• _Problem_
Show each line of the entries below in which the word "PReturned" appears.

:: Data

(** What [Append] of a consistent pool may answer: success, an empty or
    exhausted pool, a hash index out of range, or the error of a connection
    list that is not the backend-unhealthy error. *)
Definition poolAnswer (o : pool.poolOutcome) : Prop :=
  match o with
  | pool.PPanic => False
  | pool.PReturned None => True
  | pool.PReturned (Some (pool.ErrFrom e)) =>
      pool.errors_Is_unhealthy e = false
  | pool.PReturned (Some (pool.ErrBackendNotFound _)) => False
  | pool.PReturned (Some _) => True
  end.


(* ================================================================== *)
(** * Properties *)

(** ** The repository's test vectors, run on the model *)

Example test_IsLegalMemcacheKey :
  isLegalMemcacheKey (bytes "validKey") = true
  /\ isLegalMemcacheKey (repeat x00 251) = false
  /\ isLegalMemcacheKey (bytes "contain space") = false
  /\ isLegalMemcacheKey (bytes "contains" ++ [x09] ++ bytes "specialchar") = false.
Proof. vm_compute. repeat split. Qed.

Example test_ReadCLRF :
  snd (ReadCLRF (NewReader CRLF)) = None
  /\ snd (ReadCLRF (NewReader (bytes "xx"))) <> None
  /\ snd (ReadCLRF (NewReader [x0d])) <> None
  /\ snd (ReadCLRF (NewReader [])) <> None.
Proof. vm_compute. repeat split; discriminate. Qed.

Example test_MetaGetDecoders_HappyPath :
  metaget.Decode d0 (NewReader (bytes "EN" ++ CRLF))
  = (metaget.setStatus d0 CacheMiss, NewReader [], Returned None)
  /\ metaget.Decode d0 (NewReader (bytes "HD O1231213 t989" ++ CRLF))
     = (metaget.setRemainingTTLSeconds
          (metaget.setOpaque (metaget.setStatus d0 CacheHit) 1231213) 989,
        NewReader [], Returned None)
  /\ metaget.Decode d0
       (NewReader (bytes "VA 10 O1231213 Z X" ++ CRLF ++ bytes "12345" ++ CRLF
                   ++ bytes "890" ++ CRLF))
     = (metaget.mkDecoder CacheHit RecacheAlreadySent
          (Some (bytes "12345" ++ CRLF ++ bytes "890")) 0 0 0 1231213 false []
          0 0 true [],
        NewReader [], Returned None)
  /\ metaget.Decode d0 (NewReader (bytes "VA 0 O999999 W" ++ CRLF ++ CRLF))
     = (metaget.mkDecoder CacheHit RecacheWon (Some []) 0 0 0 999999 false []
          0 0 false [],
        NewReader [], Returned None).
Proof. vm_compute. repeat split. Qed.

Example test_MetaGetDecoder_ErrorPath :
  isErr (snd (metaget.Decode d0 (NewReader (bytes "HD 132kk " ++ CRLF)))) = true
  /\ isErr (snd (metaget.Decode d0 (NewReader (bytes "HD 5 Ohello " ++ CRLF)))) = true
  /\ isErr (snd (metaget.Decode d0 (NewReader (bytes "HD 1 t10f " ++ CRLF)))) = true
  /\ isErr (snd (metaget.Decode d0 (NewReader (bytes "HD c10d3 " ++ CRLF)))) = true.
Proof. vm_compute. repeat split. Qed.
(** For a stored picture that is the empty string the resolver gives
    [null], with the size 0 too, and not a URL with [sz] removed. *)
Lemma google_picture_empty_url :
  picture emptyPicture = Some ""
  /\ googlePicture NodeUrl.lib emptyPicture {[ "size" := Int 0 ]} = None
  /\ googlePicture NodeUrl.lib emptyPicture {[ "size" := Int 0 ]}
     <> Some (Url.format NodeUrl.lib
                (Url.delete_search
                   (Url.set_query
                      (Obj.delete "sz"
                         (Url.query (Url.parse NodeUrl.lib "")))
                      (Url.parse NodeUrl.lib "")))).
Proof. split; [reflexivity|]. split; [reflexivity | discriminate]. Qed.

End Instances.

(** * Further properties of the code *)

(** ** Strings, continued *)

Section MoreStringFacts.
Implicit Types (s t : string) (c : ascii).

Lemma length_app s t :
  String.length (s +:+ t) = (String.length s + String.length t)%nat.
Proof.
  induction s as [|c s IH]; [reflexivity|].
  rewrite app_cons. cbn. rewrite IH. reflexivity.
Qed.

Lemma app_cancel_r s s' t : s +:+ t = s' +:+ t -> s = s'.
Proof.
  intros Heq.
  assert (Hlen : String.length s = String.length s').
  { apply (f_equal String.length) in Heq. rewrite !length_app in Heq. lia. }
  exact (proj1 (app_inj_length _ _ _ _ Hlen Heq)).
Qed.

::::

• _Expected output_
  | pool.PReturned None => True
  | pool.PReturned (Some (pool.ErrFrom e)) =>
  | pool.PReturned (Some (pool.ErrBackendNotFound _)) => False
  | pool.PReturned (Some _) => True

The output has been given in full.